- WHAT YOU WILL DO
From the records below, set down exactly the lines starting with the line that contains "let blocked := bool_decide" and going on through the line that contains "match ParseInt (nth". Nothing else is wanted.
++++ RAW DATA
(* ===== verification/FileLocks.v ===== *)
(** * File locks: the tool get_file_locks

    registry/tools/filelocks/filelocks.go: the lines of /proc/locks, held locks
    counted by type, mode and holder, and the processes blocked on them. *)

From Stdlib Require Import Ascii.
From stdpp Require Import base numbers gmap strings sorting list.
From S2P Require Import Prelude GoStrings GoNet GoOs.

Open Scope Z_scope.

(** ** Data *)

Definition topHoldersLimit : nat := 15.
Definition waitersListLimit : nat := 15.

Record LockEntry := MkLockEntry { le_Type : gostring; le_Mode : gostring; le_PID : Z; le_Blocked : bool }.

Record Waiter := MkWaiter { wt_PID : Z; wt_Comm : gostring; wt_Type : gostring; wt_Mode : gostring }.

Record Holder := MkHolder { ho_PID : Z; ho_Comm : gostring; ho_LockCount : Z }.

Record ByType := MkByType { bt_POSIX : Z; bt_FLOCK : Z; bt_OFDLCK : Z; bt_LEASE : Z }.

Record ByMode := MkByMode { bm_Read : Z; bm_Write : Z }.

Record BlockedWaiters := MkBlockedWaiters { bw_Count : Z; bw_Waiters : list Waiter }.

Record Data := MkData {
  ld_TotalLocks : Z; ld_ByType : ByType; ld_ByMode : ByMode; ld_BlockedWaiters : BlockedWaiters;
  ld_TopHolders : list Holder; ld_WarningReasons : list Z  (** the number each reason is printed with *)
}.

(** ** Parsing *)

Definition parseLockLine (line : gostring) : option LockEntry :=
  let fields := strings_Fields (strings_TrimSpace line) in
  if (length fields <? 5)%nat then None
  else
    let blocked := bool_decide (nth 1 fields [] = go "->") in
    let idx := if blocked then 2%nat else 1%nat in
    if (length fields <? idx + 4)%nat then None
    else
      match ParseInt (nth (idx + 3) fields []) with
      | (pid, None) => Some (MkLockEntry (nth idx fields []) (nth (idx + 2) fields []) pid blocked)
      | _ => None
      end.

Definition parseLocks (data : gostring) : list LockEntry := omap parseLockLine (strings_Split data newline).

(** ** Aggregation *)

Definition resolveComm `{FileSystem} (pid : Z) : gostring :=
  if pid <? 0 then go "OFD (no owner pid)"
  else
    match ReadFile [go "/proc"; strconv_Itoa pid; go "comm"] with
    | inr _ => go "unknown"
    | inl raw => match strings_TrimSpace raw with [] => go "unknown" | comm => comm end
    end.

Definition count_type (b : ByType) (type : gostring) : ByType :=
  let '(MkByType p f o l) := b in
  if decide (type = go "POSIX") then MkByType (p + 1) f o l
  else if decide (type = go "FLOCK") then MkByType p (f + 1) o l
  else if decide (type = go "OFDLCK") then MkByType p f (o + 1) l
  else if decide (type = go "LEASE") then MkByType p f o (l + 1)
  else b.

Definition count_mode (b : ByMode) (mode : gostring) : ByMode :=
  let '(MkByMode r w) := b in
  if decide (mode = go "READ") then MkByMode (r + 1) w else if decide (mode = go "WRITE") then MkByMode r (w + 1) else b.

(** The counters of the loop over the entries. *)
Record tally := MkTally { ta_waiting : BlockedWaiters; ta_total : Z; ta_type : ByType; ta_mode : ByMode; ta_holders : gmap Z Z }.

Definition count_lock `{FileSystem} (t : tally) (e : LockEntry) : tally :=
  if le_Blocked e then
    let '(MkBlockedWaiters count waiters) := ta_waiting t in
    MkTally
      (MkBlockedWaiters (count + 1)
        (if (length waiters <? waitersListLimit)%nat
         then waiters ++ [MkWaiter (le_PID e) (resolveComm (le_PID e)) (le_Type e) (le_Mode e)] else waiters))
      (ta_total t) (ta_type t) (ta_mode t) (ta_holders t)
  else
    MkTally (ta_waiting t) (ta_total t + 1) (count_type (ta_type t) (le_Type e)) (count_mode (ta_mode t) (le_Mode e))
      (<[le_PID e := default 0 (ta_holders t !! le_PID e) + 1]> (ta_holders t)).

Definition no_locks : tally := MkTally (MkBlockedWaiters 0 []) 0 (MkByType 0 0 0 0) (MkByMode 0 0) ∅.

(** The holders, before their names are looked up. *)
Definition holder_less : Z * Z → Z * Z → bool := larger_then snd (λ a b, fst a <? fst b).

(** [range_holders] is the order in which the map of holders is ranged over. *)
Definition buildData `{FileSystem} `{GoSort} (range_holders : gmap Z Z → list (Z * Z)) (entries : list LockEntry) : Data :=
  let t := foldl count_lock no_locks entries in
  let holders := take topHoldersLimit (sort_slice holder_less (range_holders (ta_holders t))) in
  MkData (ta_total t) (ta_type t) (ta_mode t) (ta_waiting t)
    (map (λ h, MkHolder h.1 (resolveComm h.1) h.2) holders)
    (if 0 <? bw_Count (ta_waiting t) then [bw_Count (ta_waiting t)] else []).

(** The tool: whether it warns, and the data. *)
Definition filelocks_Execute `{FileSystem} `{GoSort} (range_holders : gmap Z Z → list (Z * Z)) (canceled : bool) : outcome (bool * Data) :=
  if canceled then Err (Errorf "cancelled: ")
  else
    match ReadFile [go "/proc"; go "locks"] with
    | inr err => Err (Wrapf "failed to read %s: %v" err)
    | inl raw => let data := buildData range_holders (parseLocks raw) in Ret (bool_decide (ld_WarningReasons data ≠ []), data)
    end.

(** ** Lemmas *)

Section lemmas.
Context `{FileSystem}.

Definition blocked (entries : list LockEntry) : list LockEntry := filter (λ e, le_Blocked e = true) entries.
Definition held (entries : list LockEntry) : list LockEntry := filter (λ e, le_Blocked e = false) entries.

Definition of_type (type : gostring) (entries : list LockEntry) : Z := Z.of_nat (length (filter (λ e, le_Type e = type) entries)).
Definition of_mode (mode : gostring) (entries : list LockEntry) : Z := Z.of_nat (length (filter (λ e, le_Mode e = mode) entries)).
Definition of_pid (pid : Z) (entries : list LockEntry) : Z := Z.of_nat (length (filter (λ e, le_PID e = pid) entries)).

Definition waiter_of (e : LockEntry) : Waiter := MkWaiter (le_PID e) (resolveComm (le_PID e)) (le_Type e) (le_Mode e).

(** One more entry in a class, or not. *)
Lemma count_snoc (P : LockEntry → Prop) `{∀ e, Decision (P e)} l e :
  Z.of_nat (length (filter P (l ++ [e]))) = Z.of_nat (length (filter P l)) + if decide (P e) then 1 else 0.
Proof. rewrite filter_app, filter_cons, length_app. case_decide; simpl; lia. Qed.

Lemma count_type_snoc l e :
  count_type (MkByType (of_type (go "POSIX") l) (of_type (go "FLOCK") l) (of_type (go "OFDLCK") l) (of_type (go "LEASE") l)) (le_Type e) =
  MkByType (of_type (go "POSIX") (l ++ [e])) (of_type (go "FLOCK") (l ++ [e])) (of_type (go "OFDLCK") (l ++ [e])) (of_type (go "LEASE") (l ++ [e])).
Proof.
  unfold of_type. rewrite !count_snoc. unfold count_type.
  assert (go "POSIX" ≠ go "FLOCK" ∧ go "POSIX" ≠ go "OFDLCK" ∧ go "POSIX" ≠ go "LEASE" ∧ go "FLOCK" ≠ go "OFDLCK" ∧
    go "FLOCK" ≠ go "LEASE" ∧ go "OFDLCK" ≠ go "LEASE") as (? & ? & ? & ? & ? & ?) by (split_and!; by_decide).
  repeat case_decide; try (f_equal; lia); congruence.
Qed.

Lemma count_mode_snoc l e :
  count_mode (MkByMode (of_mode (go "READ") l) (of_mode (go "WRITE") l)) (le_Mode e) =
  MkByMode (of_mode (go "READ") (l ++ [e])) (of_mode (go "WRITE") (l ++ [e])).
Proof.
  unfold of_mode. rewrite !count_snoc. unfold count_mode. assert (go "READ" ≠ go "WRITE") by by_decide.
  repeat case_decide; try (f_equal; lia); congruence.
Qed.

(** The state of the loop after some entries. *)
Record tally_ok (entries : list LockEntry) (t : tally) : Prop := {
  ok_count : bw_Count (ta_waiting t) = Z.of_nat (length (blocked entries));
  ok_waiters : bw_Waiters (ta_waiting t) = take waitersListLimit (map waiter_of (blocked entries));
  ok_total : ta_total t = Z.of_nat (length (held entries));
  ok_type : ta_type t = MkByType (of_type (go "POSIX") (held entries)) (of_type (go "FLOCK") (held entries))
                                 (of_type (go "OFDLCK") (held entries)) (of_type (go "LEASE") (held entries));
  ok_mode : ta_mode t = MkByMode (of_mode (go "READ") (held entries)) (of_mode (go "WRITE") (held entries));
  ok_holders : ∀ pid, ta_holders t !! pid = if decide (0 < of_pid pid (held entries)) then Some (of_pid pid (held entries)) else None
}.

Lemma count_lock_ok entries t e : tally_ok entries t → tally_ok (entries ++ [e]) (count_lock t e).
Proof.
  intros [Hc Hw Ht Hty Hmo Hh]. unfold count_lock.
  assert (blocked (entries ++ [e]) = blocked entries ++ if le_Blocked e then [e] else []) as Hb
    by (unfold blocked; rewrite filter_snoc; destruct (le_Blocked e); simpl; by rewrite ?app_nil_r).
  assert (held (entries ++ [e]) = held entries ++ if le_Blocked e then [] else [e]) as Hd
    by (unfold held; rewrite filter_snoc; destruct (le_Blocked e); simpl; by rewrite ?app_nil_r).
  destruct (le_Blocked e).
  - destruct (ta_waiting t) as [count waiters] eqn:Hwt. simpl in Hc, Hw. rewrite app_nil_r in Hd.
    split; rewrite ?Hb, ?Hd; simpl; try done.
    + rewrite length_app. simpl. lia.
    + rewrite map_app. simpl. subst waiters. rewrite length_take, length_map. set (n := length (blocked entries)).
      destruct (Nat.ltb_spec (waitersListLimit `min` n) waitersListLimit).
      * rewrite !take_ge; [done| |rewrite length_map; lia]. rewrite length_app, length_map. simpl. lia.
      * by rewrite take_app_le by (rewrite length_map; lia).
  - rewrite app_nil_r in Hb. split; rewrite ?Hb, ?Hd; simpl; try done.
    + rewrite length_app. simpl. lia.
    + rewrite Hty. apply count_type_snoc.
    + rewrite Hmo. apply count_mode_snoc.
    + intros pid. rewrite lookup_insert. unfold of_pid. rewrite count_snoc. fold (of_pid pid (held entries)). destruct (decide (le_PID e = pid)) as [<-|Hne].
      * rewrite Hh. assert (0 ≤ of_pid (le_PID e) (held entries)) by (unfold of_pid; lia). repeat case_decide; simpl; try lia; f_equal; lia.
      * rewrite Z.add_0_r. apply Hh.
Qed.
++++++++
- SOLUTION FOR THIS TASK
    let blocked := bool_decide (nth 1 fields [] = go "->") in
    let idx := if blocked then 2%nat else 1%nat in
    if (length fields <? idx + 4)%nat then None
    else
      match ParseInt (nth (idx + 3) fields []) with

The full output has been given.